- [Work request]: Only a slice of the listing below is wanted. Retype the lines from the one containing "Result_ContractVersion : ExecutorPortResult" through the one containing "map (fun p =>", exactly, both ends included.

- [Supplied information]:

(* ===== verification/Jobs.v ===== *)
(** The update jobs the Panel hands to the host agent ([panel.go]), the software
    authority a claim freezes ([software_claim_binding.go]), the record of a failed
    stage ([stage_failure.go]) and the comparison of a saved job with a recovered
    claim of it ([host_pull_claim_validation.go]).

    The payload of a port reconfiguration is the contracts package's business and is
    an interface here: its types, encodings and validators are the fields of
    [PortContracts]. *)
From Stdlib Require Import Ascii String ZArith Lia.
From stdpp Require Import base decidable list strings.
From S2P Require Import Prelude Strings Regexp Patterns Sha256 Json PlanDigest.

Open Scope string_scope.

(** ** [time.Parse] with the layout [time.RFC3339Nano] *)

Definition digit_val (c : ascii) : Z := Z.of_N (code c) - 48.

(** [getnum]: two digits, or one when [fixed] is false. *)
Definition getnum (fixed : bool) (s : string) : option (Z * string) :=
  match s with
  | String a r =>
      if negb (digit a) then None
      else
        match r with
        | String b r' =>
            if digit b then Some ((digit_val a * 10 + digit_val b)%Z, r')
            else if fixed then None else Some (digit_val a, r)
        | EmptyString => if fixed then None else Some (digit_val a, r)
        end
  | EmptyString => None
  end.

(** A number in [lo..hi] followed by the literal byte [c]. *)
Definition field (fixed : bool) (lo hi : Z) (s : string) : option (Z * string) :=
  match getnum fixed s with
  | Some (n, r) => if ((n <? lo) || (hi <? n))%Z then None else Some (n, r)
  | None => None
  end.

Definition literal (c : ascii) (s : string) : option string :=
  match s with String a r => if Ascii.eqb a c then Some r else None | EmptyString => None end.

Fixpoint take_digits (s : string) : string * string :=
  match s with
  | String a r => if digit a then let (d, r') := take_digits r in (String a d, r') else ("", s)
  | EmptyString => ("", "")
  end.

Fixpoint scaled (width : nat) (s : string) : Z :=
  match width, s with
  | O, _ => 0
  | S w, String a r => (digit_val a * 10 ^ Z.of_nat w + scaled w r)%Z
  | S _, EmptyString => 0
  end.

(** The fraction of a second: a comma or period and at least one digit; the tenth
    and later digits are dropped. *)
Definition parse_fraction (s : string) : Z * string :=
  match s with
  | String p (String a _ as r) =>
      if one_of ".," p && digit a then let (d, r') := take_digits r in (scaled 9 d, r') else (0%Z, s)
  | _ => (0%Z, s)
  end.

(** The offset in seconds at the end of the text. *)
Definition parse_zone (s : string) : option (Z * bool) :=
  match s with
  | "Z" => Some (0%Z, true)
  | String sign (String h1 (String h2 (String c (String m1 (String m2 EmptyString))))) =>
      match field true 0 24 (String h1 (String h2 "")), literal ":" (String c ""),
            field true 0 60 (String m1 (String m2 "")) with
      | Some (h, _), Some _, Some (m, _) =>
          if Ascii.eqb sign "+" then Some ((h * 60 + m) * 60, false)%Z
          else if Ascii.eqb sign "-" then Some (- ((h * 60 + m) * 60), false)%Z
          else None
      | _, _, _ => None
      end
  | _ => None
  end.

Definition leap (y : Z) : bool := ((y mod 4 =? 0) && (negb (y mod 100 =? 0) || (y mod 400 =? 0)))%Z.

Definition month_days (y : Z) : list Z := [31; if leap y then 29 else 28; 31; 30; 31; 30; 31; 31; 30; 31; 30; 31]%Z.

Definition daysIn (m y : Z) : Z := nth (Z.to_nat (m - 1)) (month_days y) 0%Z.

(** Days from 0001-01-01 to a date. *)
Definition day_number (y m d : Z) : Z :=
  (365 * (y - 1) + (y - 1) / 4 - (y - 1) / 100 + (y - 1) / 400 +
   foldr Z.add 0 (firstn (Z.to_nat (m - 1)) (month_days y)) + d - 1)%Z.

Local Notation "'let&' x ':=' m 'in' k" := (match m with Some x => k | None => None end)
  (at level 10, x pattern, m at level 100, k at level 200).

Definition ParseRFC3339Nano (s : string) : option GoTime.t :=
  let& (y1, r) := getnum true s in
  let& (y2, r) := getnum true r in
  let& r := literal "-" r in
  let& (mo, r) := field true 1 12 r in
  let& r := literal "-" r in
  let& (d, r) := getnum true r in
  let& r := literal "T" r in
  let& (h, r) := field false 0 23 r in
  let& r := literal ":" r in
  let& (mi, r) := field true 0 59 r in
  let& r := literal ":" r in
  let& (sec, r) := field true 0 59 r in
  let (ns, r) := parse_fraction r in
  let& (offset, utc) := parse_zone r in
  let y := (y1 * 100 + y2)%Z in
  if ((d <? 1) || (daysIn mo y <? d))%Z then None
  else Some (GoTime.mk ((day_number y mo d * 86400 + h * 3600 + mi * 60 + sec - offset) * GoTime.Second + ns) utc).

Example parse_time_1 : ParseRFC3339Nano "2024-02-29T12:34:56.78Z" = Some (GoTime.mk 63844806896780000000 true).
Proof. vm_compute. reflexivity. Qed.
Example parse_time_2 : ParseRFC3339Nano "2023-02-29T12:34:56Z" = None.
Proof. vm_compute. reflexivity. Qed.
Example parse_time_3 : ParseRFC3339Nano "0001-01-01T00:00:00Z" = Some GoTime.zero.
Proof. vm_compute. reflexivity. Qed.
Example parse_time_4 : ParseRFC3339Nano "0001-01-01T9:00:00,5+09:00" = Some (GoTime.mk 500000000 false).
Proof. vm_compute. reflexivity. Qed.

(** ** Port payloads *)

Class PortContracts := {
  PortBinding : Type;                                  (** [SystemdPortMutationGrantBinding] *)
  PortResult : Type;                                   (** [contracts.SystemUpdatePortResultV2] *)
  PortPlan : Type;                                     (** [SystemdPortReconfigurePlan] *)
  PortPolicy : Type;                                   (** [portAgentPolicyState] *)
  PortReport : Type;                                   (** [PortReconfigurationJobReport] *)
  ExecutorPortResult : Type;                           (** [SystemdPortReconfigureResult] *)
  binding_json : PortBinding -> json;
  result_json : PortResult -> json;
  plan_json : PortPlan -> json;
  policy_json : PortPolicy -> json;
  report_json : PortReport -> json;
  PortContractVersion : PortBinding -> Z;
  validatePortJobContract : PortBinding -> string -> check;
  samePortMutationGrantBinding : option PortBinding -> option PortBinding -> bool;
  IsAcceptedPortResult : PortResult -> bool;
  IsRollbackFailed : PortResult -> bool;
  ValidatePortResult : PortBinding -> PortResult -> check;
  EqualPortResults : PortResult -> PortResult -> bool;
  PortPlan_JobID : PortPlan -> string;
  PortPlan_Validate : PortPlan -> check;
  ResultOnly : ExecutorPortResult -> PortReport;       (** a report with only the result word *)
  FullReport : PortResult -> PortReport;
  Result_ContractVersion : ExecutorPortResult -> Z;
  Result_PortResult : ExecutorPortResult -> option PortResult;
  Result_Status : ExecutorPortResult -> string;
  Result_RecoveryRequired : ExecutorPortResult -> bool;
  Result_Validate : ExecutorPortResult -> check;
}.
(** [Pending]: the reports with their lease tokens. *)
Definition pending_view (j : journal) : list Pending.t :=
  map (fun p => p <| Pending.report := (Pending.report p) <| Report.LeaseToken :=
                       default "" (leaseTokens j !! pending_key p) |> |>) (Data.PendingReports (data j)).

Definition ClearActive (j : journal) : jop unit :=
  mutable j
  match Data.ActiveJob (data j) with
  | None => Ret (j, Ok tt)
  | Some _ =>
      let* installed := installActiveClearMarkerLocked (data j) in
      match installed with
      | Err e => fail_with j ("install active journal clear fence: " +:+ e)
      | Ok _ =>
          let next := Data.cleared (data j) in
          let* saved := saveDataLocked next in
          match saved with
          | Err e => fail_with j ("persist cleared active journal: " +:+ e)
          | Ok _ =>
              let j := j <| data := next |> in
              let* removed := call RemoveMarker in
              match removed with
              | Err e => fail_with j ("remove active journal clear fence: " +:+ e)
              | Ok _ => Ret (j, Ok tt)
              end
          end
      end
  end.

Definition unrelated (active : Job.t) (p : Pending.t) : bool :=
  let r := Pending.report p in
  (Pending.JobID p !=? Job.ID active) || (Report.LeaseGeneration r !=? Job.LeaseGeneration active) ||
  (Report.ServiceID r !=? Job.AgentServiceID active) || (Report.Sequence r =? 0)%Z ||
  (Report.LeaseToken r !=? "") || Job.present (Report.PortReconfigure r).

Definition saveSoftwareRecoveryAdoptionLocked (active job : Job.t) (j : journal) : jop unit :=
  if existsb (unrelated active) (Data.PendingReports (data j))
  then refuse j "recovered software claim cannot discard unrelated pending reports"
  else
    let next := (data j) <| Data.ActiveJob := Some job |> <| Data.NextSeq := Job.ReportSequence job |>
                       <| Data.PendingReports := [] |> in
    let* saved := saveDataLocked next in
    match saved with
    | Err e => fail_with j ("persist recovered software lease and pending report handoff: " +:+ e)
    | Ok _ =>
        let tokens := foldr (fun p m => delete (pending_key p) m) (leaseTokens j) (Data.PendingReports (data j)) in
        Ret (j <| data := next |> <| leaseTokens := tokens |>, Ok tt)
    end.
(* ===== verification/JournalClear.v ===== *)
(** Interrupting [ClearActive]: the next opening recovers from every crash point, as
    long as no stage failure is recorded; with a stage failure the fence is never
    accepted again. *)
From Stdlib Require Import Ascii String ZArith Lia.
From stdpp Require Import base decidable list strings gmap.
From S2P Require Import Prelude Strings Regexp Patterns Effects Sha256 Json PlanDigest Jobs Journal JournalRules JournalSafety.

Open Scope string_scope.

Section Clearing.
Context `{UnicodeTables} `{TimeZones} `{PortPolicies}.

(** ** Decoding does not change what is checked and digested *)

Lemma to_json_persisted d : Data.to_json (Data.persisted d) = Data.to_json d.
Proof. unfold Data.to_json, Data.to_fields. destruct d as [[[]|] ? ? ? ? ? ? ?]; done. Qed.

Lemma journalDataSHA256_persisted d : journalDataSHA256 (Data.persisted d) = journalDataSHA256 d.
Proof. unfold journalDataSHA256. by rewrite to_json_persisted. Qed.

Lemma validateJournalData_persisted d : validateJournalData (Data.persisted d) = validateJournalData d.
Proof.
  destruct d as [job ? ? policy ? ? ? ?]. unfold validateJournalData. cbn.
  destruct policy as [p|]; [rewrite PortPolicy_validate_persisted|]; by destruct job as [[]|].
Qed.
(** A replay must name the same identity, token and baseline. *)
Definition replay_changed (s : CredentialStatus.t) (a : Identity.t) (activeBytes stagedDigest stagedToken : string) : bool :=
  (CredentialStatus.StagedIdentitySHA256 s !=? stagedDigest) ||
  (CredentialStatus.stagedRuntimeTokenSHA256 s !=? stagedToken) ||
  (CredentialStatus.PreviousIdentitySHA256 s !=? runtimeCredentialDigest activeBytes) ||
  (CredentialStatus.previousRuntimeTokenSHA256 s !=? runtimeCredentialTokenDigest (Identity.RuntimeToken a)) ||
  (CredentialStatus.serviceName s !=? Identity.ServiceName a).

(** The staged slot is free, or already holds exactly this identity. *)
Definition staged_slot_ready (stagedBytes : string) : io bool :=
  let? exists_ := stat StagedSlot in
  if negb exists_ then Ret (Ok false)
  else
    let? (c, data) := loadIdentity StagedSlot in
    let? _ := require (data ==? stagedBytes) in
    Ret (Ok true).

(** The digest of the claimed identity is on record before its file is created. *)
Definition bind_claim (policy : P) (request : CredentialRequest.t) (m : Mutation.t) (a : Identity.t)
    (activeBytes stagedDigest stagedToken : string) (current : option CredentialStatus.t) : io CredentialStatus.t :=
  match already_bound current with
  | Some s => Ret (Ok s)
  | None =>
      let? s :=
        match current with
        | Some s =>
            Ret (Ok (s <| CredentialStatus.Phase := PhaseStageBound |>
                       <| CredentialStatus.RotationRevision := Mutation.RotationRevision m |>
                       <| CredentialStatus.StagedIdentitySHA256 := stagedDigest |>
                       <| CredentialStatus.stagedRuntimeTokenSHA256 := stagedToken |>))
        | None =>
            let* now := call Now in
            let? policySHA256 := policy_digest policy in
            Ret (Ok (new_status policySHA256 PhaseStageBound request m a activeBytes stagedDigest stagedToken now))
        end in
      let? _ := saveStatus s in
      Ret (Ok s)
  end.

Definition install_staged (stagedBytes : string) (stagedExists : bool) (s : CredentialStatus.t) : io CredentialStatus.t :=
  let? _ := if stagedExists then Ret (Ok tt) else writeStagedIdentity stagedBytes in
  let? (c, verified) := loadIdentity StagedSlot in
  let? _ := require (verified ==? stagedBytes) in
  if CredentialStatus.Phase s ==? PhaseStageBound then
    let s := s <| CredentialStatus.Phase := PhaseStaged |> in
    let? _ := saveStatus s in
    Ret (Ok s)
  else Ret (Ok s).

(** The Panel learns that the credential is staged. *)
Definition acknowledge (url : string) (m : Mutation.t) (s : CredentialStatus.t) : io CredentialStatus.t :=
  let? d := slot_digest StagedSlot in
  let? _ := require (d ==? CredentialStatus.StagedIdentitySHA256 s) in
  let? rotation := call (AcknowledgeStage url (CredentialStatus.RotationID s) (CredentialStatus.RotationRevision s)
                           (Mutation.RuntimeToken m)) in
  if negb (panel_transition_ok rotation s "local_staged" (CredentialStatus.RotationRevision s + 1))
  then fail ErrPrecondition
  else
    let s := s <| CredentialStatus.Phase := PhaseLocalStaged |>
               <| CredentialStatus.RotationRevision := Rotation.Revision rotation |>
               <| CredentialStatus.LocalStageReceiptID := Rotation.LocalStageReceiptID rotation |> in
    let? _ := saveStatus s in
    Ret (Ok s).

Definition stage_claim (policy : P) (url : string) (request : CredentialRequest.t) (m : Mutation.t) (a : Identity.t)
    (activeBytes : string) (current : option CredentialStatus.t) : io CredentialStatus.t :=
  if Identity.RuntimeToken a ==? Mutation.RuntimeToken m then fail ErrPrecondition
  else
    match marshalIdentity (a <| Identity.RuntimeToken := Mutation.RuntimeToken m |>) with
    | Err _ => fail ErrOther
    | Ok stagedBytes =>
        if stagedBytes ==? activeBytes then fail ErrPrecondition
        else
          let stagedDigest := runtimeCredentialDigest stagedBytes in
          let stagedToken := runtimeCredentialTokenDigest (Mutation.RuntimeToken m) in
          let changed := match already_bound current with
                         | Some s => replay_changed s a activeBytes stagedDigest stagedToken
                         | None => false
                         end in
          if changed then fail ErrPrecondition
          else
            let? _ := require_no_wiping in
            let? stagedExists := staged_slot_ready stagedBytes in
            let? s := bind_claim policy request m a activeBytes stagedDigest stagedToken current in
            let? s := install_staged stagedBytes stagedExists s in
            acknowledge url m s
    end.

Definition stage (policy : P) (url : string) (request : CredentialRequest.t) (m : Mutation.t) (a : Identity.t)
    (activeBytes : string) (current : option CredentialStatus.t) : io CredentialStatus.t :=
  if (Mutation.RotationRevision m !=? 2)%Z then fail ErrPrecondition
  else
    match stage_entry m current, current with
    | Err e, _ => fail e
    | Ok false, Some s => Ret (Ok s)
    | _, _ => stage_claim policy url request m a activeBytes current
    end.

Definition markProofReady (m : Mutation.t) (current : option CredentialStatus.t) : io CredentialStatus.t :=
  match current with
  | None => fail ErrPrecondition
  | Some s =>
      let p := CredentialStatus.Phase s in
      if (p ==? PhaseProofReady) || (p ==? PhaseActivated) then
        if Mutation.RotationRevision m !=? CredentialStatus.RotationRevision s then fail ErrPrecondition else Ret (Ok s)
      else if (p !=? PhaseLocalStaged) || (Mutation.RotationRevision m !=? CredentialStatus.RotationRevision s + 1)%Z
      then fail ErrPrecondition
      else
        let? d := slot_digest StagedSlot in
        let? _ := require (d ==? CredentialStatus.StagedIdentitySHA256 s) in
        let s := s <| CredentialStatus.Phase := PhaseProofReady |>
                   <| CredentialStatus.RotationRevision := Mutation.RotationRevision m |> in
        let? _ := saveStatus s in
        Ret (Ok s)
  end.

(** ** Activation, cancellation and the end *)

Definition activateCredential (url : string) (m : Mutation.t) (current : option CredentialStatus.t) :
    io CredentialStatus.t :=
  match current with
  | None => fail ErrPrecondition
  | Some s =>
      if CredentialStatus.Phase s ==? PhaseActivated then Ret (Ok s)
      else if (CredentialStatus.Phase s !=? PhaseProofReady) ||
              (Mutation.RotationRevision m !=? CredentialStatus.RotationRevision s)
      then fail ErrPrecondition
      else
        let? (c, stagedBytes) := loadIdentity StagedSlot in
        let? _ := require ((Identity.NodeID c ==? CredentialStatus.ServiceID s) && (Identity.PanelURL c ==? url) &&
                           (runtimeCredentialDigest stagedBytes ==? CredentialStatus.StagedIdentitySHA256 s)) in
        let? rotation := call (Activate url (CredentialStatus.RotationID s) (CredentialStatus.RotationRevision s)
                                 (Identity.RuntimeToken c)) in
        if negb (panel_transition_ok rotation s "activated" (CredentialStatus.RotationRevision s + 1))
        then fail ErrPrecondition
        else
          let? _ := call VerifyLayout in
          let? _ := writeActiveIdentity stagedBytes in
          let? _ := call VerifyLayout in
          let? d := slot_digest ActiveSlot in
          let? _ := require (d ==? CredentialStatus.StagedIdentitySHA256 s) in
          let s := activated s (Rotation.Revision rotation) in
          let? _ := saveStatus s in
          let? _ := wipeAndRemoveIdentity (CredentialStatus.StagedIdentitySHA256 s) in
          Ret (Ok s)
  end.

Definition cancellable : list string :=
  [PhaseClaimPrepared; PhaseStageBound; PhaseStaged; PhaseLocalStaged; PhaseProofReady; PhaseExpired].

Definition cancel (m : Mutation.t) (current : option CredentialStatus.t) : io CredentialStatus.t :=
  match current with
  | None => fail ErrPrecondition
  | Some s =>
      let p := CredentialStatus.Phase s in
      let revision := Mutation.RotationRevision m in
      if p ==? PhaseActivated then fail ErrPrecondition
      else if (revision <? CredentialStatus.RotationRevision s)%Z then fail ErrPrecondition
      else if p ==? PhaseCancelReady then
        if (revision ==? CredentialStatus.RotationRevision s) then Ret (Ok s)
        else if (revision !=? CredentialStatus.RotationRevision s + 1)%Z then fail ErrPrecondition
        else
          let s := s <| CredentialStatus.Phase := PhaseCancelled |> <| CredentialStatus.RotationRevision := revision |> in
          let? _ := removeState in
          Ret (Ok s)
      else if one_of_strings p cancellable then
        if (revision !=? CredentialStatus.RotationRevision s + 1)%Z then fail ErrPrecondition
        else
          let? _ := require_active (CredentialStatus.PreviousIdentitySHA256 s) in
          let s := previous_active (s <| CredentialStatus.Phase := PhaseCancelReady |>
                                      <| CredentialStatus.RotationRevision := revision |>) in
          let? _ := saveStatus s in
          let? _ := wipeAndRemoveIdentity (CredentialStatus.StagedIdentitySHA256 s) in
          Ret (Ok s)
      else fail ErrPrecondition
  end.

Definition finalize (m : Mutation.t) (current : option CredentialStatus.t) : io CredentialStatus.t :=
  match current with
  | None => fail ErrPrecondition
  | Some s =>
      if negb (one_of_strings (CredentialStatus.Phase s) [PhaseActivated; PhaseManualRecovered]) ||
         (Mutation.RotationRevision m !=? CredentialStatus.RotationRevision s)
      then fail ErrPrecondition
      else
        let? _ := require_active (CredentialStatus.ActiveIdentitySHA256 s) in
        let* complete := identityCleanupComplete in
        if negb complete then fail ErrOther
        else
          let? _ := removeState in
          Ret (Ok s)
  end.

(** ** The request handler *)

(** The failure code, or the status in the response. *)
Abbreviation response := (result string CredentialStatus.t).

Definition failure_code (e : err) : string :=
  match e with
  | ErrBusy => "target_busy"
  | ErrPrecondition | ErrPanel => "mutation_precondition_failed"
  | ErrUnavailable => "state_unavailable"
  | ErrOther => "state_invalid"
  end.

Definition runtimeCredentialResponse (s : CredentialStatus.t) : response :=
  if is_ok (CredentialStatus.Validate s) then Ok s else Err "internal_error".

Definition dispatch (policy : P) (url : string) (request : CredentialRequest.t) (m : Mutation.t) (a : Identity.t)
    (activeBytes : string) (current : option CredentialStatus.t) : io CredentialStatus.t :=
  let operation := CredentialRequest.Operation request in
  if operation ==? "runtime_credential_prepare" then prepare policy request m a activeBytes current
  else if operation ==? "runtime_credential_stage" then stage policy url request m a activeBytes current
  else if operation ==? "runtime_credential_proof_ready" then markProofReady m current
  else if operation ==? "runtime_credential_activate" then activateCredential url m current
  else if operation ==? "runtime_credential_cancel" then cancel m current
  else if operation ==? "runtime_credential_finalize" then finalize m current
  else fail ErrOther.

- [Solution to this problem]:
  Result_ContractVersion : ExecutorPortResult -> Z;
  Result_PortResult : ExecutorPortResult -> option PortResult;
  Result_Status : ExecutorPortResult -> string;
  Result_RecoveryRequired : ExecutorPortResult -> bool;
  Result_Validate : ExecutorPortResult -> check;
}.
(** [Pending]: the reports with their lease tokens. *)
Definition pending_view (j : journal) : list Pending.t :=
  map (fun p => p <| Pending.report := (Pending.report p) <| Report.LeaseToken :=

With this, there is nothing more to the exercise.